• **Problem requirements**: What you return must be every line below that includes the word "workers".

• **Data extracts**:
☆ ☆ ☆ ☆ ☆ ☆ ☆

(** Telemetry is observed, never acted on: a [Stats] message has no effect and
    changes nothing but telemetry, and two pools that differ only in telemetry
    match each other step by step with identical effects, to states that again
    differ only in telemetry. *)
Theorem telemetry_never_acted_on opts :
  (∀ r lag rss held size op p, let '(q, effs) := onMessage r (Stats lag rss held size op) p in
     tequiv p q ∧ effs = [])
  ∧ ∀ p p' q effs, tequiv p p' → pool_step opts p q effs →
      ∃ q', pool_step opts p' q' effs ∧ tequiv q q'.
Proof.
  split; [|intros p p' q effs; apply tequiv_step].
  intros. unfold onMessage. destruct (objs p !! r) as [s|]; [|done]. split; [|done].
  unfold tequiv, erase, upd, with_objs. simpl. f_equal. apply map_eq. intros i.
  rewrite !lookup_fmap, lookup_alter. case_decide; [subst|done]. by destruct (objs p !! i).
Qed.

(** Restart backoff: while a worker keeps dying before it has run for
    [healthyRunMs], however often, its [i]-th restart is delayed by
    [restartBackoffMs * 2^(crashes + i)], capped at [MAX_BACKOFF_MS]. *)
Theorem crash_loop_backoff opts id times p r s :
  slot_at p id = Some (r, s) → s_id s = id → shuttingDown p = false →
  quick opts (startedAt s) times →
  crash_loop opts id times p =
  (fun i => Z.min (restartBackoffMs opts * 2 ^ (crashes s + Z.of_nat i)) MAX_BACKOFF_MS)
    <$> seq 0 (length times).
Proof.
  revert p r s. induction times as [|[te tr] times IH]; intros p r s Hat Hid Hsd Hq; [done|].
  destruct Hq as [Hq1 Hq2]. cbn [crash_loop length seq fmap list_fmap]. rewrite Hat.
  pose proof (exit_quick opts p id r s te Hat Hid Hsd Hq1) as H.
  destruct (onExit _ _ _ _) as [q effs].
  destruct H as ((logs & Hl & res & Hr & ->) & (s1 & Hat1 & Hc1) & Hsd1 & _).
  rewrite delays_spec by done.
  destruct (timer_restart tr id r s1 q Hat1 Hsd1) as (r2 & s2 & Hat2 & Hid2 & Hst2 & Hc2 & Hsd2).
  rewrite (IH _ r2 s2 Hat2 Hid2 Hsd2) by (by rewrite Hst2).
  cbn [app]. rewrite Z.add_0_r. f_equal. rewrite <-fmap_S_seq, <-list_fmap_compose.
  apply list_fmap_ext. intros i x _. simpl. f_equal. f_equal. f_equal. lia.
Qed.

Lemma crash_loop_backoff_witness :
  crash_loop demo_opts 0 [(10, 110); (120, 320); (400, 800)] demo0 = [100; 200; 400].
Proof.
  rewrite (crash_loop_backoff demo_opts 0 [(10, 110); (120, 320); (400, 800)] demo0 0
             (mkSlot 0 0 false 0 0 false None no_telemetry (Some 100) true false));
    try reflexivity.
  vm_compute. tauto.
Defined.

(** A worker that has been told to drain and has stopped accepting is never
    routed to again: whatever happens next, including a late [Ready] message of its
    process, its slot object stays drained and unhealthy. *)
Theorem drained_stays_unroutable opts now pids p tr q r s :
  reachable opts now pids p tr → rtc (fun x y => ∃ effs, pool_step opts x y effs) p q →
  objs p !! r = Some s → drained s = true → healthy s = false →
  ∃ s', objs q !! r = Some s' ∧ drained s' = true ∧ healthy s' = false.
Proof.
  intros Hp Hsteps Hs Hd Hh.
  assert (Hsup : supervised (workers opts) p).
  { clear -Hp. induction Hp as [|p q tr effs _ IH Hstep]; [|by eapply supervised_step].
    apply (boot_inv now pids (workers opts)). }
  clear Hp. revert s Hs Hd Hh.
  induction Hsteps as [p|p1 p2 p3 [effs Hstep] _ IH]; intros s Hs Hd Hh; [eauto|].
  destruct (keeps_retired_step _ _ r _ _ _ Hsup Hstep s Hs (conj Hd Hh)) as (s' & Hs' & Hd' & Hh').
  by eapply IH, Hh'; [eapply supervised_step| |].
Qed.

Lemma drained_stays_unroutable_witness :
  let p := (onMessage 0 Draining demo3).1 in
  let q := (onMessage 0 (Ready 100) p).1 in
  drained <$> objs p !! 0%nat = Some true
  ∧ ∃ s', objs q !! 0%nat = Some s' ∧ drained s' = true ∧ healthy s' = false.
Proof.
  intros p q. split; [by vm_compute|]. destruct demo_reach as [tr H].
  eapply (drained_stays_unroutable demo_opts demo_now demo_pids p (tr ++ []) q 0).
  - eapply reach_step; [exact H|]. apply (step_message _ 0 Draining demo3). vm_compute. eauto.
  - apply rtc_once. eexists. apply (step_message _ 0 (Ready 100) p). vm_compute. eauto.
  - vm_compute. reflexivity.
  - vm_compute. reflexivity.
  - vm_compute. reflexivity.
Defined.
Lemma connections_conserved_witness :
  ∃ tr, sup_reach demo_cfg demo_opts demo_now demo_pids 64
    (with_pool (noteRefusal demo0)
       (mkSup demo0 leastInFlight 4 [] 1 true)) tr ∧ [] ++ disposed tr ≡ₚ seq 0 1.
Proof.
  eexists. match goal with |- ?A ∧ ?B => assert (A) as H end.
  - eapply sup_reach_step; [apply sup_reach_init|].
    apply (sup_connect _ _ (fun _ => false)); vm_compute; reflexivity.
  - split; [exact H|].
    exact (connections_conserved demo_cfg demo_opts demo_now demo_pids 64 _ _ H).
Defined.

☆ ☆ ☆ ☆ ☆ ☆ ☆

• **Problem solution**:
  assert (Hsup : supervised (workers opts) p).
    apply (boot_inv now pids (workers opts)). }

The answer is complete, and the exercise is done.